Contrast Does Not Improve:
Local staging assessment: T2-weighted imaging is the critical sequence for evaluating extracapsular extension (91% specificity, 57% sensitivity) and seminal vesicle invasion (96% specificity, 58% sensitivity)—contrast does not enhance these assessments 1
Clinical Context-Specific Protocols
For Initial Detection (Biopsy-Naïve Patients)

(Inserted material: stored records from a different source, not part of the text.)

Lemma prepare_described {W} (rust : session W) stmt ts names w w1 :
  Forall described ts -> length names = length ts ->
  s_prepareStatement rust stmt w = (Ok (zip (complex_of <$> ts) names), w1) ->
  prepareStatement rust stmt w = (Ok (mkPrepared ts stmt (toLowerCase <$> names)), w1).
Proof.
  intros Hd Hl Hp. unfold prepareStatement, m_bind. rewrite Hp. unfold m_lift.
  rewrite traverse_zip_complex by done. do 3 f_equal. clear -Hl. revert ts Hl.
  induction names as [|nm names IH]; intros [|t ts] Hl; try done. cbn in *. f_equal. apply IH. lia.
Qed.

Lemma unified_provides params names vs prepared :
  provides params names vs -> boundParamNames prepared = toLowerCase <$> names -> unifiedParams params prepared = Ok vs.
Proof. destruct params; [done|by intros ->|]. cbn. intros Hm ->. by apply adapt_matches. Qed.

(** The client is connected, or connecting it succeeds. *)
Definition connects {W} (rust : session W) (connected : bool) (w w0 : W) : Prop :=
  if connected then w0 = w else s_connect rust w = (Ok tt, w0).

(** The request for a prepared statement and what is made of its answer. *)
Definition sends_prepared {W} (rust : session W) (paged : bool) (stmt : jsstr) (bs : list encoded) (opts : rustOptions)
    (ps : option bytes) : M W ResultSet.t :=
  if paged then m_bind (s_executeSinglePage rust stmt bs opts ps) (fun p => m_lift (result_of_page e p))
  else m_bind (s_executePreparedUnpaged rust stmt bs opts) (fun r => m_lift (result_of_page e (unpaged r))).

End sent.

(** C2. Executing a prepared statement, from the user's values to the bytes sent.  The
    client is connected or connecting succeeds, the statement's parameters are described by
    the Rust layer, and there is a value for each of them, given as an array or by their
    names in any case and order: null, an empty list or set, or a value of the parameter's
    type.  Then [execute] asks the Rust layer for a page of this statement (for all rows
    when the execution is not paged) with one buffer for each parameter, in the order of the
    statement, that decodes to the value given, null for null and for an empty list or set,
    with the settings of the execution and its page state; the result is made of what it
    answers.  The only other outcome is an error about a value too long for its length
    field, with nothing sent. *)
Theorem execute_prepared_sends `{Host, !LongLaws} {W} (rust : session W) e c connected q o stmt ts names vs ws params ps w w0 w1 :
  createOptions c q = Ok o -> truthy (DefaultExecutionOptions.isPrepared o) = true ->
  normalizePagingState (if truthy (DefaultExecutionOptions.isPaged o) then PageNull else PageUndefined) o = Ok ps ->
  connects rust connected w w0 ->
  s_prepareStatement rust stmt w0 = (Ok (zip (complex_of <$> ts) names), w1) ->
  Forall described ts -> length names = length ts ->
  Forall3 (bindable e) ts vs ws -> provides params names vs ->
  (exists x, too_long x /\ execute rust e c connected stmt (Params params) q w = (Err x, w1)) \/
  (exists bs, Forall3 (carries e) ts ws bs /\
     execute rust e c connected stmt (Params params) q w
     = sends_prepared e rust (truthy (DefaultExecutionOptions.isPaged o)) stmt bs (rust_options o) ps w1).
Proof.
  intros Hc Hp Hps Hcon Hprep Hd Hl Hb Hg.
  assert (Hne : or_empty (Params params) = Params params) by (by destruct params).
  assert (Hnamed : exists b, isNamedParameters (Params params) o = Ok b).
  { destruct params; cbn; rewrite ?Hp; eauto. }
  destruct Hnamed as [b Hnamed]. pose proof (encodeParams_carries e ts vs ws Hb) as Henc.
  unfold execute, m_bind, m_lift. rewrite Hc, Hne. unfold rustyExecute, m_bind, m_lift. rewrite Hps, Hnamed, Hp.
  set (conn := if connected then _ else _).
  assert (conn w = (Ok tt, w0)) as -> by (subst conn; unfold connects in Hcon; destruct connected; [by subst|done]).
  unfold rustyExecutePrepared, sends_prepared, m_bind, m_lift.
  rewrite (prepare_described rust stmt ts names w0 w1 Hd Hl Hprep).
  rewrite (unified_provides params names vs (mkPrepared ts stmt (toLowerCase <$> names)) Hg eq_refl). cbn [types statement].
  destruct (encodeParams e (Some <$> ts) (Some vs)) as [bs|x]; [right; exists bs|left; by exists x].
  split; [done|]. destruct (truthy (DefaultExecutionOptions.isPaged o)).
  - by destruct (s_executeSinglePage rust stmt bs (rust_options o) ps w1) as [[p|x] w2].
  - by destruct (s_executePreparedUnpaged rust stmt bs (rust_options o) w1) as [[p|x] w2].
Qed.

(** A session for examples: a statement with an int and a text parameter; its world is
    the list of the buffers received. *)
Definition sample_types : list columnInfo := [simple dataTypes.int; simple dataTypes.text].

- Order biparametric MRI (T2 + DWI) as first-line—provides equivalent detection with shorter scan time and no contrast risk 1
- Reserve full multiparametric MRI with DCE for equivocal cases 1
- Perform MRI ideally at least 6 weeks after any prior prostate biopsy to avoid hemorrhage artifact 1
For High-Risk Disease Staging
- Order full multiparametric MRI with contrast when evaluating patients with clinical stage T3-T4, PSA >20 ng/mL, or Gleason score ≥8 1
- Recognize that negative MRI cannot exclude microscopic extracapsular extension due to limited 57% sensitivity, though positive findings are highly specific (91-96%) 1
- Include pelvic lymph node assessment when pre-test probability exceeds 10%—a threshold met by all high-risk patients 1
For Post-Focal Therapy Surveillance
- Always perform full multiparametric MRI including DCE—contrast is non-negotiable 3, 1
- Schedule the first surveillance MRI at 12 months after treatment to minimize treatment-induced artifacts 3, 1
- Avoid using standard PI-RADS category scores for assessing recurrence within the ablation zone 3
- Use an alternative 5-point scoring system that prioritizes DCE as the major sequence 3
Essential Information to Provide When Ordering
Include the following clinical details to optimize interpretation 1:
- Recent PSA values
- Gleason scores from any prior biopsies
- Details of any prior focal therapy (modality, date, treatment zone)
- Specific indication for the study (detection, staging, surveillance)
- Any contraindications to gadolinium contrast
Interpretation Standards
- Reports should use PI-RADS version 2.1 for standardized interpretation 3, 1, 2
- PI-RADS categories 1-5 describe increasing likelihood of clinically significant prostate cancer 2
- The interpreting radiologist should read at least 20 prostate MRI examinations annually 1
- New readers should consider independent double-reporting by an experienced reader 1
Common Pitfalls to Avoid
- Do not accept incomplete studies: If any required sequence is missing or of inadequate quality, repeat the study before making treatment decisions 1
- Do not omit contrast for post-focal therapy surveillance—this is the most common and consequential error 3, 1
- Do not rely on negative MRI to exclude extracapsular extension—nearly half of pathologic extensions may be missed due to 57% sensitivity 1
- Do not use biparametric MRI when T2-weighted or DWI image quality is suboptimal—repeat with adequate sequences 1
- Do not use MRI alone to defer biopsy—tissue diagnosis remains mandatory 1
Contraindications to Contrast
For patients with severe renal impairment, prior nephrogenic systemic fibrosis, or severe contrast allergy, use biparametric MRI (T2 + DWI) for initial detection and staging, but recognize this approach cannot be used for post-focal therapy surveillance 1.